Politikus Golkar Sambut Baik Instruksi Prabowo Aktifkan Kembali Pengecer Elpiji 3 Kg

JAKARTA – Politikus Partai Golkar Henry Indraguna menyambut baik tindakan Presiden Prabowo Subianto yang dimaksud akhirnya mengizinkan kembali pengecer berjualan gas elpiji 3 kg .
“Kita harus mengupayakan kegiatan Asta Cita Presiden, pada mana suatu kebijakan bukan boleh menciptakan warga menderita. Kita bantu rakyat agar mudah memperoleh gas elpji 3 kg, dengan cara pengecer dapat kembali beroperasi dengan berganti nama menjadi sub pangkalan,” kata Henry Indraguna melalui keterangan tertulis, Selasa (4/2/2025).

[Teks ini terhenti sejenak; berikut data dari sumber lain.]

(** The division of the average never divides by zero. *)
Lemma mean_or_zero_lookup_errors (xs : list json) :
  only_lookup_errors (mean_or_zero xs).
Proof.
  destruct xs as [| v rest]; [apply Ok_lookup_errors |].
  unfold mean_or_zero. apply bind_lookup_errors.
  - apply py_sum_from_lookup_errors.
  - intros s. change (List.length (v :: rest)) with (S (List.length rest)).
    unfold py_truediv. rewrite count_nonzero. apply Ok_lookup_errors.
Qed.

Lemma collect_lookup_errors {A : Type} (body : json -> result (option A))
    (items : list json) :
  (forall p, only_lookup_errors (body p)) ->
  only_lookup_errors (collect body items).
Proof.
  intros Hbody. induction items as [| p rest IH]; cbn [collect].
  - apply Ok_lookup_errors.
  - apply bind_lookup_errors; [apply Hbody | intros x].
    apply bind_lookup_errors; [exact IH | intros xs]. apply Ok_lookup_errors.
Qed.

Lemma sale_price_of_lookup_errors (p : json) :
  only_lookup_errors (sale_price_of p).
Proof.
  unfold sale_price_of.
  apply bind_lookup_errors; [apply py_get_lookup_errors | intros cond].
  destruct cond; try apply Ok_lookup_errors;
    (apply bind_lookup_errors;
     [apply py_get_lookup_errors | intros v; apply Ok_lookup_errors]).
Qed.

(** A date that does not parse never escapes the loop. *)
Lemma days_on_market_of_lookup_errors (today : date) (p : json) :
  only_lookup_errors (days_on_market_of today p).
Proof.
  unfold days_on_market_of.
  apply bind_lookup_errors; [apply py_get_lookup_errors | intros v].
  destruct (truthy v); apply Ok_lookup_errors.
Qed.

Lemma bedrooms_of_lookup_errors (p : json) :
  only_lookup_errors (bedrooms_of p).
Proof.
  unfold bedrooms_of.
  apply bind_lookup_errors; [apply py_get_lookup_errors | intros attrs].
  apply bind_lookup_errors; [apply py_get_lookup_errors | intros beds].
  destruct (truthy beds); [| apply Ok_lookup_errors].
  apply bind_lookup_errors; [| intros b; apply Ok_lookup_errors].
  unfold py_gt_zero. destruct (as_number beds); [apply Ok_lookup_errors |].
  intros e H. injection H as <-. right. reflexivity.
Qed.

Lemma analyze_only_lookup_errors (today : date) (data : json) :
  only_lookup_errors (analyze_property_data today data).
Proof.
  unfold analyze_property_data.
  apply bind_lookup_errors.
  { destruct data; cbn [py_keys]; intros e H; try discriminate H;
      injection H as <-; left; reflexivity. }
  intros keys.
  apply bind_lookup_errors; [apply py_get_lookup_errors | intros properties].
  apply bind_lookup_errors.
  { destruct properties; cbn [py_len]; intros e H; try discriminate H;
      injection H as <-; right; reflexivity. }
  intros total.
  destruct (negb (truthy properties)); [apply Ok_lookup_errors |].
  apply bind_lookup_errors.
  { destruct properties; cbn [py_iter]; intros e H; try discriminate H;
      injection H as <-; right; reflexivity. }
  intros items.
  apply bind_lookup_errors;
    [apply collect_lookup_errors, sale_price_of_lookup_errors | intros sp].
  apply bind_lookup_errors; [apply mean_or_zero_lookup_errors | intros pm].
  apply bind_lookup_errors;
    [apply collect_lookup_errors, days_on_market_of_lookup_errors | intros dl].
  apply bind_lookup_errors; [apply mean_or_zero_lookup_errors | intros dm].
  apply bind_lookup_errors;
    [apply collect_lookup_errors, bedrooms_of_lookup_errors | intros beds].
  apply bind_lookup_errors; [apply mean_or_zero_lookup_errors | intros bm].
  apply bind_lookup_errors; [| intros g; apply Ok_lookup_errors].
  destruct (growth_score_total (py_round1 bm)) as [g Hg]. rewrite Hg.
  apply Ok_lookup_errors.
Qed.
(** * bluepy/microbit.py: service wrappers, payload decoding and the
      command-line driver, embedded over a scripted BLE transport.

    The BLE library ([bluepy.btle]) is an external collaborator.  It is
    modelled as a [Device]: for every library call, a function from the
    history of calls issued so far to what the call does (return a value or
    raise).  Every library call and every printed line is appended to a
    trace, so that the number and the order of the calls can be stated. *)

From Stdlib Require Import ZArith List Bool Lia QArith.
From Stdlib.Strings Require Import String Ascii Byte.
From Stdlib Require Import DecimalString Hexadecimal.
Import ListNotations.
Open Scope string_scope.
Open Scope list_scope.
Open Scope Z_scope.

(** ** Values *)

Definition bytes := list byte.

Inductive UUID := mkUUID (s : string).

(** Handles of remote objects, as the library hands them out. *)
Definition SvcRef := Z.
Definition ChrRef := Z.

Inductive AddrType := ADDR_TYPE_PUBLIC | ADDR_TYPE_RANDOM.

(** The argument of [sys.exit]: an integer status or a message. *)
Inductive ExitArg :=
| ExitCode (n : Z)
| ExitMsg (s : string).

(** Python exceptions the program can meet.  [BTLEException] carries the
    attributes the program inspects ([code], [estat]); its class is declared
    in the BLE library. *)
Inductive exn :=
| AttributeError                 (* attribute access on [None] *)
| TypeError                      (* [ord] of a string whose length is not 1 *)
| StructError                    (* [struct.error]: wrong payload size *)
| IndexError                     (* [[0]] of an empty list *)
| BTLEException (code : Z) (msg : string) (estat : option Z)
| SystemExit (arg : ExitArg)
| OtherError (name : string).    (* any other exception of the library *)

(** ** Calls, trace and device *)

Inductive Event :=
| EConnect (addr : string) (addrType : AddrType) (iface : option Z)
| EGetServiceByUUID (u : UUID)
| EGetCharacteristics (s : SvcRef) (u : UUID)
| ERead (c : ChrRef)
| ESetSecurityLevel (level : string)
| EUnpair
| EPair
| EDisconnect
| EWaitForNotifications (timeout : Q)
| EDebugging
| EPrint (line : string).

Definition Trace := list Event.

(** What a library call does. *)
Inductive reply (A : Type) :=
| Returns (a : A)
| Raises (e : exn).
Arguments Returns {A} a.
Arguments Raises {A} e.

(** The transport and the remote device: each call answers from the trace
    of what happened before it.  [DISCONNECTED] is the library's constant
    [BTLEException.DISCONNECTED]. *)
Record Device := {
  DISCONNECTED : Z;
  on_connect : Trace -> string -> AddrType -> option Z -> reply unit;
  on_getServiceByUUID : Trace -> UUID -> reply SvcRef;
  on_getCharacteristics : Trace -> SvcRef -> UUID -> reply (list ChrRef);
  on_read : Trace -> ChrRef -> reply bytes;
  on_setSecurityLevel : Trace -> string -> reply unit;
  on_unpair : Trace -> reply unit;
  on_pair : Trace -> reply unit;
  on_disconnect : Trace -> reply unit;
  on_waitForNotifications : Trace -> Q -> reply bool
}.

Untuk diketahui, Presiden Prabowo sudah menginstruksikan untuk Menteri ESDM untuk mengaktifkan kembali pengecer berjualan gas elpiji 3 kg, sambil menertibkan pengecer jadi agen sub pangkalan secara parsial. Presiden Prabowo juga memerintahkan agar Kementerian ESDM melakukan konfirmasi pengecer bukan jual tarif mahal ke masyarakat.
Menurut Henry, suatu kebijakan baru memang benar harus disosialisasikan seluas-luasnya terhadap masyarakat, agar ada koordinasi yang dimaksud matang sebelum aturan diberlakukan bukan menyebabkan kebingungan dalam masyarakat.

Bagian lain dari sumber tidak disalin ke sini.